Your task: Among the entries that follow, some lines contain the word "congruence". Show all of them.

Data supplied:
Lemma shift_residue_spec i id c p (g : Gateway X) :
  gateway_ok g -> live (g_sessions g) !! i = Some c -> cc_conn_id c = id -> (p <= Z.to_nat (cc_buffer_len c))%nat ->
  exists g', shift_residue (Z.of_nat i) (Z.of_nat p) g = Ret g' /\ gateway_ok g' /\ strip g' = strip g /\
    pending_at i id g' (drop p (take (Z.to_nat (cc_buffer_len c)) (cc_buffer c))) /\
    (forall j, j <> i -> live (g_sessions g') !! j = live (g_sessions g) !! j).
Proof.
  intros I Hi Hid Hp. pose proof Hi as [Hc _]%live_lookup.
  assert (connection_ok c) as [Hb Hl] by (destruct I as [(_ & _ & _ & F) _]; exact (Forall_lookup_1 _ _ _ _ F Hc)).
  unfold shift_residue. destruct (Z.ltb_spec 0 (Z.of_nat p)).
  2:{ assert (p = 0%nat) as -> by lia. exists g. split_and!; try done. by exists c. }
  rewrite (arr_get_Ret _ _ c), bind_Ret by (rewrite ?Nat2Z.id; done || lia).
  destruct (Z.ltb_spec (Z.of_nat p) (cc_buffer_len c)).
  - rewrite Nat2Z.id. set (r := take _ (drop p (cc_buffer c))).
    assert (r = drop p (take (Z.to_nat (cc_buffer_len c)) (cc_buffer c))) as Er
      by (subst r; rewrite take_drop_commute; do 2 f_equal; lia).
    assert (length r = Z.to_nat (cc_buffer_len c) - p)%nat as Lr by (rewrite Er, length_drop, length_take; lia).
    destruct (mem_write_spec (cc_buffer c) 0 r) as (b & Eb & Lb & Tb); [lia|].
    change (Z.of_nat 0) with 0 in Eb. rewrite Eb, bind_Ret.
    destruct (set_input_spec i c b (cc_buffer_len c - Z.of_nat p) g I Hi) as (sm & -> & I' & S' & Hi' & Ho); [congruence|lia|].
    rewrite bind_Ret. eexists. split_and!; [reflexivity|done|done| |done].
    eexists. split_and!; [exact Hi'|done|]. cbn. rewrite <- Er.
    transitivity (take (length r) b); [f_equal; lia|exact Tb].
  - destruct (set_input_spec i c (cc_buffer c) 0 g I Hi) as (sm & -> & I' & S' & Hi' & Ho); [done|lia|].
    rewrite bind_Ret. eexists. split_and!; [reflexivity|done|done| |done].
    eexists. split_and!; [exact Hi'|done|]. cbn. symmetry. apply drop_ge. rewrite length_take. lia.
Qed.

(** A read that fits puts its bytes behind those that wait and parses. *)
Lemma on_read_fills i id P data fuel (g : Gateway X) :
  gateway_ok g -> pending_at i id g P -> Z.of_nat (length (P ++ data)) <= BUFFER_SIZE ->
  exists g1 c1, on_read now stack_tail fuel id data g =
      (r ← parse_frames now stack_tail fuel id (Z.of_nat i) 0 g1; shift_residue (Z.of_nat i) r.1 r.2) /\
    gateway_ok g1 /\ strip g1 = strip g /\
    live (g_sessions g1) !! i = Some c1 /\ cc_conn_id c1 = id /\ length (cc_buffer c1) = Z.to_nat BUFFER_SIZE /\
    cc_buffer_len c1 = Z.of_nat (length (P ++ data)) /\ take (length (P ++ data)) (cc_buffer c1) = P ++ data /\
    (forall j, j <> i -> live (g_sessions g1) !! j = live (g_sessions g) !! j).
Proof.
  intros I (c & Hi & Hid & HP) HL. unfold on_read.
  rewrite (get_connection_slot i id c) by (done || apply I). rewrite bind_Ret.
  pose proof Hi as [Hc _]%live_lookup.
  assert (connection_ok c) as [Hb Hl] by (destruct I as [(_ & _ & _ & F') _]; exact (Forall_lookup_1 _ _ _ _ F' Hc)).
  rewrite (arr_get_Ret _ _ c), bind_Ret by (rewrite ?Nat2Z.id; done || lia).
  assert (length P = Z.to_nat (cc_buffer_len c)) as LP by (rewrite <- HP, length_take; lia).
  rewrite length_app in *. unfold BUFFER_SIZE in *.
  rewrite u64_small by lia. destruct (Z.ltb_spec 8192 (cc_buffer_len c + Z.of_nat (length data))); [lia|].
  destruct (mem_write_spec (cc_buffer c) (Z.to_nat (cc_buffer_len c)) data) as (b & Eb & Lb & Tb); [lia|].
  rewrite Z2Nat.id in Eb by lia. rewrite Eb, bind_Ret. rewrite HP, <- LP in Tb.
  destruct (set_input_spec i c b (cc_buffer_len c + Z.of_nat (length data)) g I Hi) as (sm & -> & I1 & S1 & Hi1 & Ho1);
    [rewrite Lb; exact Hb|unfold BUFFER_SIZE; lia|]. rewrite bind_Ret.
  eexists (set_sessions sm g), _. split_and!; [done|done|done|exact Hi1|done| | |exact Tb|exact Ho1]; cbn; [congruence|lia].
Qed.

Lemma on_read_spec fs rest i id P data fuel (g : Gateway X) :
  length stack_tail = 4%nat -> gateway_ok g -> pending_at i id g P ->
  P ++ data = concat fs ++ rest -> Forall frame_ok fs -> decode rest = Ret None ->
  Z.of_nat (length (P ++ data)) <= BUFFER_SIZE -> (length fs < fuel)%nat ->
  exists g', on_read now stack_tail fuel id data g = Ret g' /\ gateway_ok g' /\ pending_at i id g' rest /\
    strip <$> handle_frames id fs g = Ret (strip g') /\
    (forall j c, j <> i -> live (g_sessions g) !! j = Some c ->
       exists c', live (g_sessions g') !! j = Some c' /\ input c' = input c).
Proof.
  intros Ht I HP E F Hr HL Hfuel.
  destruct (on_read_fills i id P data fuel g I HP HL) as (g1 & c1 & -> & I1 & S1 & Hi1 & Hid & _ & El & Tb & Ho1).
  assert (take (Z.to_nat (cc_buffer_len c1)) (cc_buffer c1) = concat fs ++ rest) as T1 by (by rewrite El, Nat2Z.id, Tb).
  destruct (parse_frames_spec fs rest id i c1 fuel 0 g1 I1 Hi1 ltac:(lia) T1 F Hr Hfuel)
    as (g2 & Ep & Eh). change (Z.of_nat 0) with 0 in Ep. rewrite Ep, bind_Ret. cbn [fst snd].
  destruct (handle_frames_keeps id fs _ I1 F) as (g2' & Eh' & I2 & K2).
  rewrite Eh in Eh'. apply Ret_inj in Eh' as <-.
  destruct (inputs_lookup _ _ i c1 K2 Hi1) as (c2 & Hi2 & [= Eid2 Eb2 El2]).
  assert (take (Z.to_nat (cc_buffer_len c2)) (cc_buffer c2) = concat fs ++ rest) as T2.
  { rewrite Eb2, El2. exact T1. }
  destruct (shift_residue_spec i id c2 (0 + length (concat fs)) g2 I2 Hi2) as (g3 & Es & I3 & S3 & P3 & Ho3).
  - congruence.
  - apply (f_equal length) in T2. rewrite length_app, length_take in T2. lia.
  - exists g3. rewrite T2 in P3. cbn [Nat.add] in P3. rewrite drop_app_length in P3. split_and!; try done.
    + rewrite S3. rewrite (handle_frames_strip id fs g g1) by done. by rewrite Eh.
    + intros j d Hj Hd. rewrite <- Ho1 in Hd by done. rewrite Ho3 by done.
      by eapply (inputs_lookup g1 g2).
Qed.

Output of the exercise:
    destruct (set_input_spec i c b (cc_buffer_len c - Z.of_nat p) g I Hi) as (sm & -> & I' & S' & Hi' & Ho); [congruence|lia|].
  eexists (set_sessions sm g), _. split_and!; [done|done|done|exact Hi1|done| | |exact Tb|exact Ho1]; cbn; [congruence|lia].
  - congruence.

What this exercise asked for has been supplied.